There are chaotic scenes outside the Samajwadi Party headquarters at Vikramaditya Marg in Lucknow. The feud between party supremo Mulayam Singh Yadav and his son, Uttar Pradesh Chief Minister Akhilesh Yadav is now out in the open. On Sunday, Akhilesh expelled his father’s brother Shivpal Yadav as a minister, for the second time in the month. Mulayam retaliated, and sacked his own cousin Ram Gopal Yadav, a known confidante of Akhilesh claiming that he was close to the Bharatiya Janata Party (BJP).
Taking charge of the party in his own hands, Mulayam ordered all MPs, MLAs, MLCs and senior leaders to come together on Monday with an aim to find solutions to the political crisis in the SP.
Starting from the 2012 party campaign, Akhilesh has always portrayed himself as a leader with a clean image, having a development agenda and not as a follower of caste-based politics. His father, on the other hand, has centered the party on caste lines weaving in around the Yadavs and the Muslims.
Over the years, SP has had an image of a ‘party of goons’. It is said that the criminals have a free hand when the party is in power.
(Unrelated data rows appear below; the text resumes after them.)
(** [city] is [text] without the white space around it: a prefix and
    a suffix of white space are gone, and no white space is left at
    either end. *)
Definition is_trimmed_of (text city : pystr) : Prop :=
  (exists pre post,
     text = pre ++ city ++ post /\ all_whitespace pre /\ all_whitespace post)
  /\ (forall c, head city = Some c -> is_whitespace c = false)
  /\ (forall c, last city = Some c -> is_whitespace c = false).

(** The string [get_weather] answers a city with (it does not depend
    on the world the lookup starts in). *)
Definition answer (py : platform) (key city : pystr) : pystr :=
  match (get_weather py key city {| trace := []; user_data := ∅ |}).1 with
  | Ok s => s
  | Raise _ => []
  end.

(** Whether the reply of the free-text handler to a message goes
    through. *)
Definition is_delivered (py : platform) (key text : pystr) : bool :=
  match reply_fails py (answer py key (strip text)) None HTML with
  | None => true
  | Some _ => false
  end.

(** The city that a batch of updates leaves recorded for a user: the
    trimmed text of the user's last free-text message whose reply went
    through. *)
Fixpoint last_recorded (py : platform) (key : pystr) (uid : Z)
    (updates : list incoming) : option pystr :=
  match updates with
  | [] => None
  | i :: rest =>
      match last_recorded py key uid rest with
      | Some city => Some city
      | None =>
          match i with
          | Text update _ =>
              if bool_decide (effective_user_id update = uid)
                 && is_delivered py key (message_text update)
              then Some (strip (message_text update))
              else None
          | Command _ _ _ => None
          end
      end
  end.

(** A request of the bot: to the weather URL, with the given key. *)
Definition sent_with (key : pystr) (req : pystr * list (pystr * pystr)) : Prop :=
  exists city, req = (weather_url, weather_params key city).

(** The updates that a registered handler answers. *)
Definition is_answered (i : incoming) : bool :=
  match i with
  | Text _ _ => true
  | Command name _ _ =>
      bool_decide (name = u "start") || bool_decide (name = u "help")
      || bool_decide (name = u "weather")
  end.

(** The updates that make a handler call the lookup. *)
Definition needs_lookup (i : incoming) : bool :=
  match i with
  | Text _ _ => true
  | Command name _ context =>
      bool_decide (name = u "weather")
      && match args context with
         | [] => false
         | _ :: _ => true
         end
  end.

(** ** Further sample inputs *)

Module Samples.

(** An [int] that reads plain ASCII digits and rejects the rest. *)
Definition int_of_digits (s : pystr) : result Z :=
  match s with
  | [] => Raise (ValueError (u "invalid literal for int() with base 10: ''"))
  | _ :: _ =>
      if forallb (fun c => (48 <=? c) && (c <=? 57))%N s
      then Ok (Z.of_N (digits_value s))
      else Raise (ValueError (u "invalid literal for int() with base 10"))
  end.

(** The report of the sample answer, as text. *)
Definition report_text : pystr :=
  u "🌤 <b>Погода в Сочи</b>" ++ nl
  ++ u "Описание: ясно" ++ nl
  ++ u "Температура: 12 °C" ++ nl
  ++ u "Влажность: 80 %" ++ nl
  ++ u "Давление: н/д гПа" ++ nl
  ++ u "Скорость ветра: 3 м/с" ++ nl
  ++ u "Закат: 01:13".

Definition token : pystr := u "123456:token".

(** A platform with other replies. *)
Definition with_replies (py : platform)
    (fails : pystr -> option ReplyKeyboardMarkup -> pystr -> option pystr)
  : platform :=
  {| requests_get := requests_get py;
     exc_str := exc_str py;
     repr_float := repr_float py;
     repr_container := repr_container py;
     float_timestamp := float_timestamp py;
     utcoffset := utcoffset py;
     localtime_ok := localtime_ok py;
     reply_fails := fails |}.

(** The one check of the Bot API on HTML text that the samples need:
    a [<] opens [<b>] or [</b>]. *)
Fixpoint html_ok (s : pystr) : bool :=
  match s with
  | [] => true
  | c :: rest =>
      if (c =? 60)%N then
        match rest with
        | c1 :: c2 :: rest2 =>
            if ((c1 =? 98) && (c2 =? 62))%N then html_ok rest2
            else
              match rest2 with
              | c3 :: rest3 =>
                  if ((c1 =? 47) && (c2 =? 98) && (c3 =? 62))%N
                  then html_ok rest3
                  else false
              | [] => false
              end
        | _ => false
        end
      else html_ok rest
  end.

(** A platform whose Bot API rejects text that is not HTML (BadRequest),
    and one whose replies all time out. *)
Definition strict (outcome : get_outcome) : platform :=
  with_replies (Demo.platform_with outcome)
    (fun text _ _ =>
       if html_ok text then None
       else Some (u "Can't parse entities: unsupported start tag")).
(** [c in s] for a character [c] of one byte (an ASCII character): in
    UTF-8 such a byte is never part of the encoding of another character. *)
Fixpoint has_char (s : string) (c : ascii) : bool :=
  match s with
  | EmptyString => false
  | String a s' => Ascii.eqb a c || has_char s' c
  end.

(** The byte is one of the ASCII range, a character on its own. *)
Definition is_ascii (c : ascii) : bool :=
  match c with
  | Ascii _ _ _ _ _ _ _ b7 => negb b7
  end.

(** The byte continues the UTF-8 encoding of a character begun before it
    (bit pattern 10xxxxxx). *)
Definition is_continuation (c : ascii) : bool :=
  match c with
  | Ascii _ _ _ _ _ _ b6 b7 => b7 && negb b6
  end.

(** Left-to-right scan of [s.replace(old, new)] for a non-empty [old].
    [skip] counts the characters of the occurrence just matched that are
    still to be passed over, so occurrences never overlap. *)
Fixpoint replace_scan (skip : nat) (s old new : string) : string :=
  match s with
  | EmptyString => EmptyString
  | String c s' =>
      match skip with
      | S k => replace_scan k s' old new
      | O =>
          if startswith s old
          then new ++ replace_scan (String.length old - 1) s' old new
          else String c (replace_scan 0 s' old new)
      end
  end.

(** With an empty [old] Python puts [new] before every character and at
    the end: ["abc".replace("", "-") == "-a-b-c-"].  A character is one
    code point, so nothing is put before a continuation byte. *)
Fixpoint interleave (s new : string) : string :=
  match s with
  | EmptyString => new
  | String c s' =>
      if is_continuation c
      then String c (interleave s' new)
      else new ++ String c (interleave s' new)
  end.
(** [rejected b input']: at the menu of battle [b] the player makes a
    selection that the loop turns down with [continue]; [input'] is the
    input left after it. *)
Inductive rejected (b : Battle) : list string -> Prop :=
| NoMoveChosen input p input' :
    (* Fight, and the move prompt is cancelled *)
    InputHandler.get_battle_choice (stdin b) = (Some 1, input) ->
    player b = Some p ->
    InputHandler.get_move_choice p input = (None, input') ->
    rejected b input'
| NoUsableItems input :
    (* Items, with no healing item in the bag *)
    InputHandler.get_battle_choice (stdin b) = (Some 2, input) ->
    Inventory.get_items_by_type "healing" (inventory (trainer b)) = [] ->
    rejected b input
| NoItemChosen input input' :
    (* Items, and the item prompt is cancelled *)
    InputHandler.get_battle_choice (stdin b) = (Some 2, input) ->
    InputHandler.get_item_choice
      (Inventory.get_items_by_type "healing" (inventory (trainer b))) input
    = (None, input') ->
    rejected b input'
| NoOtherPokemon input :
    (* Pokemon, with a team of one *)
    InputHandler.get_battle_choice (stdin b) = (Some 3, input) ->
    (length (pokemon_team (trainer b)) <= 1)%nat ->
    rejected b input
| NoPokemonChosen input input' :
    (* Pokemon, and the team prompt is cancelled *)
    InputHandler.get_battle_choice (stdin b) = (Some 3, input) ->
    (1 < length (pokemon_team (trainer b)))%nat ->
    InputHandler.get_pokemon_choice (pokemon_team (trainer b)) input
    = (None, input') ->
    rejected b input'
| ActivePokemonChosen input n input' :
    (* Pokemon, and the creature already fighting is chosen *)
    InputHandler.get_battle_choice (stdin b) = (Some 3, input) ->
    (1 < length (pokemon_team (trainer b)))%nat ->
    InputHandler.get_pokemon_choice (pokemon_team (trainer b)) input
    = (Some n, input') ->
    Z.to_nat (n - 1) = player_pokemon b ->
    rejected b input'
| NoRunFromTrainer input :
    (* Run, in a trainer battle *)
    InputHandler.get_battle_choice (stdin b) = (Some 4, input) ->
    is_wild b = false ->
    rejected b input.

(** [red], without healing items, meets a wild Rattata and asks for the
    bag. *)
Definition empty_bag_battle : Battle :=
  mkBattle red_without_potions 0 rattata3 true 0 (mkRng [] [])
    ["2"; "1"; "1"].
(** An attempt before the last: it ends the loop or goes on to the next. *)
Lemma wait_dialog_gone_step a n rest :
  (a <? 2)%nat = true ->
  (forall s : state, wp (wait_dialog_gone confirm overlay 3 rest) s (wait_post (S n))) ->
  forall s : state,
    wp (wait_dialog_gone confirm overlay 3 (a :: rest)) s (wait_post (S (S n))).
Proof.
  intros Ha IH s.
  cbn [wait_dialog_gone]. change (3 - 1)%nat with 2%nat. rewrite Ha. cbn iota.
  wp_run.
  all: first [ solve [wait_leaf] | wait_next IH ].
Qed.

Lemma wait_dialog_gone_spec (s : state) :
  wp (wait_dialog_gone confirm overlay 3 (range 3)) s (wait_post 3).
Proof.
  revert s. unfold range. cbn [seq].
  apply wait_dialog_gone_step; [reflexivity|].
  apply wait_dialog_gone_step; [reflexivity|].
  apply wait_dialog_gone_last.
Qed.

End ResetSpecs.

(** ** Session reset *)

Section Reset.
Context `{Browser} `{Config}.

Lemma polls_follow_confirm_clicked tr : polls_follow_confirm true tr = true.
Proof. induction tr as [|e tr IH]; cbn; [reflexivity|]. destruct (is_poll e); exact IH. Qed.

Lemma execute_chat_clear_spec (s : state) :
  wp (_execute_chat_clear (Locator CLEAR_CHAT_BUTTON_SELECTOR)
        (Locator CLEAR_CHAT_CONFIRM_BUTTON_SELECTOR) (Locator OVERLAY_SELECTOR)) s reset_post.
Proof.
  unfold _execute_chat_clear.
  wp_run.
  all: lazymatch goal with
       | |- wp (wait_dialog_gone _ _ _ _) _ _ =>
           eapply wp_mono; [apply wait_dialog_gone_spec|];
           cbn beta; intros ? ? ? (Hsched & Hbound & Hall & Hok);
           unfold reset_post, wait_post; cbn [app];
           split; [split; [exact Hsched | split; [exact Hbound | split]]|];
           [ intros Hn; destruct (Hall Hn) as [Hres Hin]; split; [exact Hres | cbn; tauto]
           | exact Hok
           | cbn; apply polls_follow_confirm_clicked ]
       | |- _ =>
           unfold reset_post, wait_post; cbn [app];
           split; [split; [apply prefix_nil | split; [cbn; lia | split; [cbn; discriminate | discriminate]]]
                  | reflexivity]
       end.
Qed.

(** C10.  After the click on the confirm control, [_execute_chat_clear]
    polls for the dialog to go away at most three times, with a one-second
    pause between consecutive polls and nothing after the third: the polls
    and pauses of a run are a prefix of poll, pause, poll, pause, poll, and
    no poll comes before the click.  A run that ends normally has seen both
    the confirm control and the overlay hidden.  At most three waits time
    out, and when three do the run ends in an error, after the snapshot
    tagged [clear_chat_dialog_disappear_timeout] has been taken. *)
Theorem session_reset_retry_bound (s : state) :
  let r := _execute_chat_clear (Locator CLEAR_CHAT_BUTTON_SELECTOR)
             (Locator CLEAR_CHAT_CONFIRM_BUTTON_SELECTOR) (Locator OVERLAY_SELECTOR) s in
  let tr := trace_of r in
  polls_follow_confirm false tr = true
  /\ schedule tr `prefix_of` [Poll; Backoff; Poll; Backoff; Poll]
  /\ (timeouts tr <= 3)%nat
  /\ (timeouts tr = 3%nat ->
      (exists e, res_of r = Raise e)
      /\ In (SaveErrorSnapshot dialog_timeout_tag) (ops_of tr))
  /\ (res_of r = Ok tt ->
      saw_hidden is_confirm tr = true /\ saw_hidden is_overlay tr = true).
Proof.
  destruct (execute_chat_clear_spec s) as [(Hsched & Hbound & Hall & Hok) Hpolls].
  cbv zeta. auto.
Qed.

End Reset.

(** ** Submission by shortcut *)

Section Shortcut.
Context `{Browser} `{Config}.

Lemma clicked_app t1 t2 : clicked (t1 ++ t2) = clicked t1 || clicked t2.
Proof. unfold clicked. rewrite ops_of_app. apply existsb_app. Qed.

(** Nothing is clicked up to the key press and the pause after it. *)
Lemma press_shortcut_no_click l (s : state) :
  wp (press_shortcut l) s (fun _ _ tr => clicked tr = false).
Proof.
  unfold press_shortcut, is_mac_determined.
  wp_run.
  all: reflexivity.
Qed.

(** The three checks click nothing, and the only error that leaves them is
    the one of the first read of the prompt field. *)
Lemma shortcut_verification_spec l original_content (s : state) :
  wp (shortcut_verification l original_content) s (fun res _ tr =>
    clicked tr = false
    /\ forall e, res = Raise e -> tr = [EvOp (InputValue l 2000) (Raise e)]).
Proof.
  unfold shortcut_verification.
  wp_run.
  all: split; [reflexivity | intros ? [=]; subst; reflexivity].
Qed.

End Shortcut.

Section ShortcutClaim.
Context `{Browser} `{Config}.

Lemma press_shortcut_clicks l (s : state) : clicked (trace_of (press_shortcut l s)) = false.
Proof. exact (press_shortcut_no_click l s). Qed.

Lemma shortcut_verification_clicks l oc (s : state) :
  clicked (trace_of (shortcut_verification l oc s)) = false.
Proof. exact (proj1 (shortcut_verification_spec l oc s)). Qed.

(** The fallback starts with the click on the submit control. *)
Lemma click_submit_button_clicks sb (s : state) :
  In (Click sb (Some 5000)) (ops_of (trace_of (click_submit_button sb s))).
Proof.
  change (wp (click_submit_button sb) s (fun _ _ tr => In (Click sb (Some 5000)) (ops_of tr))).
  unfold click_submit_button. wp_run; cbn; auto.
Qed.
(** ** Objects *)

Lemma nth_error_deref (h : Heap) (r : ref) (d : doc) :
  nth_error h r = Some d -> deref h r = d.
Proof. intro H. unfold deref. apply nth_error_nth. exact H. Qed.

Lemma nth_error_assign_same (h : Heap) (r : ref) (d d' : doc) :
  nth_error h r = Some d -> nth_error (assign h r d') r = Some d'.
Proof.
  revert r. induction h as [|x h IH]; intros [|r]; simpl; try discriminate.
  - reflexivity.
  - apply IH.
Qed.

Lemma nth_error_assign_other (h : Heap) (r r' : ref) (d' : doc) :
  r <> r' -> nth_error (assign h r d') r' = nth_error h r'.
Proof.
  revert r r'. induction h as [|x h IH]; intros [|r] [|r'] Hne; simpl;
    try reflexivity; try congruence.
  apply IH. congruence.
Qed.

Lemma assign_assign (h : Heap) (r : ref) (d d' : doc) :
  assign (assign h r d) r d' = assign h r d'.
Proof.
  revert r. induction h as [|x h IH]; intros [|r]; simpl; try reflexivity.
  f_equal. apply IH.
Qed.

Lemma assign_same (h : Heap) (r : ref) (d : doc) :
  nth_error h r = Some d -> assign h r d = h.
Proof.
  revert r. induction h as [|x h IH]; intros [|r]; simpl; try discriminate.
  - congruence.
  - intro H. f_equal. apply IH. exact H.
Qed.

Lemma nth_error_alloc (d : doc) (h : Heap) :
  nth_error (snd (alloc d h)) (fst (alloc d h)) = Some d.
Proof.
  unfold alloc. simpl. rewrite nth_error_app2 by lia.
  rewrite Nat.sub_diag. reflexivity.
Qed.

(** ** The serializer *)

Section SerializerFacts.
Context {E : Externals}.

(** The loop changes the dictionary at [r] as [convert_step] says, entry
    by entry of the snapshot, and never raises. *)
Lemma for_each_convert (r : ref) (snapshot : list (string * value)) :
  forall (h : Heap) (acc : doc),
    nth_error h r = Some acc ->
    for_each snapshot (convert_datetime r) h =
    (Ok tt, assign h r (fold_left convert_step snapshot acc)).
Proof.
  induction snapshot as [|[k v] snapshot IH]; intros h acc Hacc; simpl.
  - unfold ret. rewrite assign_same by exact Hacc. reflexivity.
  - unfold bind, convert_datetime, convert_step at 2. simpl.
    destruct v; try (unfold ret; apply IH; exact Hacc).
    unfold dict_setitem. rewrite (nth_error_deref _ _ _ Hacc).
    erewrite IH by (eapply nth_error_assign_same; exact Hacc).
    rewrite assign_assign. reflexivity.
Qed.

(** [serialize_id] on a reference, case by case. *)
Lemma serialize_id_empty (h : Heap) (r : ref) :
  nth_error h r = Some [] -> serialize_id (Some r) h = (Ok (Some r), h).
Proof.
  intro H. unfold serialize_id, bind, dict_items.
  rewrite (nth_error_deref _ _ _ H). reflexivity.
Qed.

Lemma serialize_id_missing (h : Heap) (r : ref) (d : doc) :
  nth_error h r = Some d -> d <> [] -> dict_get "_id" d = None ->
  serialize_id (Some r) h = (Raise (KeyError "_id"), h).
Proof.
  intros H Hne Hid. unfold serialize_id, bind, dict_items.
  rewrite (nth_error_deref _ _ _ H).
  destruct d as [|kv d]; [congruence|]. cbn [is_empty].
  unfold dict_pop_ref, dict_pop. rewrite (nth_error_deref _ _ _ H), Hid.
  reflexivity.
Qed.

Lemma serialize_id_present (h : Heap) (r : ref) (d : doc) (v : value) :
  nth_error h r = Some d -> dict_get "_id" d = Some v ->
  serialize_id (Some r) h = (Ok (Some r), assign h r (serialize_body d v)).
Proof.
  intros H Hid. unfold serialize_id, bind, dict_items.
  rewrite (nth_error_deref _ _ _ H).
  destruct d as [|kv d]; [discriminate|]. cbn [is_empty].
  unfold dict_pop_ref, dict_pop. rewrite (nth_error_deref _ _ _ H), Hid.
  unfold dict_setitem.
  set (d0 := dict_remove "_id" (kv :: d)).
  assert (H0 : nth_error (assign h r d0) r = Some d0)
    by (eapply nth_error_assign_same; exact H).
  rewrite (nth_error_deref _ _ _ H0), assign_assign.
  set (d1 := dict_set "id" (VStr (py_str v)) d0).
  assert (H1 : nth_error (assign h r d1) r = Some d1)
    by (eapply nth_error_assign_same; exact H).
  rewrite (nth_error_deref _ _ _ H1).
  rewrite (for_each_convert r d1 _ d1 H1), assign_assign.
  reflexivity.
Qed.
When Akhilesh campaigned for the 2012 elections, he made sure he does away with this ‘image’. He had then firmly stopped mafia don DP Yadav from entering the party. During the cabinet expansion in September too, Akhilesh removed corruption-tainted Gayatri Prasad Prajapati as Mines Minister. But as a slap on his face, Mulayam ordered him to be reinstated, raising questions over the role of the CM, even while taking his own cabinet decisions.
Recently too, there was much hue and cry over Shivpal’s attempt to merge Qaumi Ekta Dal with the SP. While Akhilesh felt that it would be harmful for the party ahead of the 2017 assembly elections, the political rift grew. Time and again, Akhilesh’s attempts to break the nexus of the party with criminals has invoked a retaliation from the old guard.
The difference of opinions between generations is hampering the stability of the party. While Mulayam Singh Yadav established the party, there is now a tussle for control between the father and son.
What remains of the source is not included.